Gurpreet Kaur, the head of commerce at Manurewa High School, teaching a small group of students financial literacy. Photo / Greg Bowker
OPINION
Last week, the Labour Party announced its plans to make financial literacy compulsory in schools from 2025, to address low levels of financial and budgeting skills among school leavers. The proposed curriculum would cover budgeting, how to open a bank account, how to manage bills, saving andinvesting, taxes, KiwiSaver, mortgages, and insurance.
Can it work? If implemented well, there is evidence to suggest it could help.
As a country, our financial landscape has been battered by high cost of living, a recession, and Covid-19. New Zealanders are wary of their financial circumstances and looking to take action around the state of their debt and finances.
Half a million New Zealanders collectively owe $3.5 billion of debt to the government. Many owe debt to IRD and StudyLink, the Ministry of Social Development for emergency assistance, or Ministry of Justice for parking fines for example.
That doesn’t include debt for buy now pay later schemes such as AfterPay and LayBuy for which 9 per cent of users are in arrears, the highest rate since data on arrears has been collected. Furthermore, a 2023 consumer report by Canstar states that one-quarter of New Zealanders aren’t saving any money.
It is apparent that financial literacy is of increasing value. While improving New Zealanders’ financial capability is not something that can be achieved overnight, the discussions this week on teaching financial literacy in schools offer a possible start.
Unsurprisingly, financial literacy policy has been suggested before, with most OECD countries implementing programmes on financial education.
Although 2014 research questioned the effectiveness of financial education, particularly for people on low incomes – more recent analysis of universal financial education for children finds that the early teaching of such skills can have a positive effect on children’s financial knowledge. Whether financial knowledge learned as a child changes adult financial behaviours remains to be seen.

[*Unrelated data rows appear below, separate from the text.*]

(* ===== verification/Console.v ===== *)
(** * The text console

    The boot record ([KERNEL_BOOT_INFO], [PCI_DEVICE_INFO]), the console
    blocks ([CountTextLines], [AdvanceConsoleBlockY], [DrawConsoleBlock] and
    their icon variants), the mouse debug lines ([DrawMouseDebug]) and the
    kernel status screen ([DrawKernelStatusScreen]).  The local [char] arrays
    are arguments: their initial bytes are whatever the stack held. *)
From Stdlib Require Import ZArith Lia String.
From stdpp Require Import base gmap list.
From S2P Require Import Prelude Surface Pixel Assets Text Cursor Format.
#[local] Open Scope Z_scope.

(* ------------------------------------------------------------------ *)
(** ** Data *)

Definition KERNEL_PCI_KIND_GPU : Z := 1.
Definition KERNEL_PCI_KIND_AUDIO : Z := 2.

Record PCI_DEVICE_INFO : Type := mkDevice {
  VendorId : Z;
  DeviceId : Z;
  ClassCode : Z;
  Subclass : Z;
  ProgIf : Z;
  Kind : Z;
  Segment : Z;
  Bus : Z;
  Device : Z;
  Function_ : Z;
}.

Record KERNEL_BOOT_INFO : Type := mkBoot {
  BootFramebuffer : FRAMEBUFFER_INFO;
  ShadowFramebuffer : Z;
  ComposeFramebuffer : Z;
  TscTicksPerSecond : Z;
  MemoryMap : Z;
  MemoryMapSize : Z;
  MemoryMapKey : Z;
  MemoryDescriptorSize : Z;
  MemoryDescriptorVersion : Z;
  MemoryDescriptorCount : Z;
  GpuCount : Z;
  AudioCount : Z;
  PciDeviceCount : Z;
  PciDevices : list PCI_DEVICE_INFO;
}.

(* ------------------------------------------------------------------ *)
(** ** Operations: console blocks *)

Fixpoint CountTextLines_loop (text : list Z) (lines : Z) : Z :=
  match text with
  | [] => lines
  | c :: text => CountTextLines_loop text (if c =? 10 then u32 (lines + 1) else lines)
  end.

(** A [NULL] text is [None]. *)
Definition CountTextLines (text : option (list Z)) : Z :=
  match text with
  | None | Some [] => 0
  | Some text => CountTextLines_loop text 1
  end.

Definition CountIconTextLines (text : option (list Z)) : Z := CountTextLines text.

Section console.
Context `{Assets}.

Definition AdvanceConsoleBlockY (y : Z) (text : option (list Z)) : Z :=
  i32 (i32 (y + i32 (u32 (CountTextLines text * GLYPH_HEIGHT gFont))) + 5).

That and other research suggests “teachable moments” help to convert financial knowledge into tangible behavioural changes. To foster a deeper understanding, children (and adults) may need to use their education in a real-life financial event of immediate relevance, such as opening a bank account, saving for a purchase, or creating a budget.
In that case, simply exposing students to the “what” and “how to” of financial literacy may not be enough. They may also need help to “actually do it” in a real or simulated financial event, ideally one that is personalised.
Research we have looked at suggests there are diminishing returns to financial literacy lessons for children, with 20-40 hours of content being suggested.
ImpactLab has analysed the social impacts of a wide range of charities that have helped to provide 29,000 Kiwis with financial education and capability building resources. The work has offered insights into the ways a lack of financial literacy can affect us as adults, and shown how interventions can work successfully.
We have seen that the most impactful programmes are those that help their clients build autonomy by focusing positively on strengths, but with realistic expectations. Financial literacy programmes in schools can reflect this by promoting autonomy and positive financial habits at a level suited to children.
For example, the Fitness For Life programme in the US has five 45-minute weekly lessons for primary school children that can be integrated into existing classes. The first lesson teaches about trade-offs between present and future consumption through the fable ‘the Grasshopper and the Ant’, which leads into lessons about scarcity, trade-offs, saving money and budgeting.
Financial education of this kind could provide valuable learning for children who may otherwise not get to engage positively with ideas about money in their early lives.
There is limited research linking financial knowledge in childhood to financial outcomes in adulthood. However, if people can learn about finance as a child, it could lower the probability of having to learn about it in remedial interventions in adulthood when they are experiencing challenging situations such as unmanageable debt.
An example of this kind of programme is Money Sweetspot, a new social intervention that pairs debt consolidation with gamified financial education for middle-income working families at risk from debt.
ImpactLab forecasts this model could create $6 million in social value for New Zealand in the first year of operation across a range of financial and wellbeing outcomes. The programme supports customers to simultaneously improve their financial knowledge, resilience, and stability.
Financial literacy in schools, delivered to children who are in the classroom and sufficiently numerate, could help new generations become financially literate – before there is no alternative in the school of hard-knocks.
Luke English is the Research Lead at ImpactLab, a data firm that provides insights to charities and not-for-profits.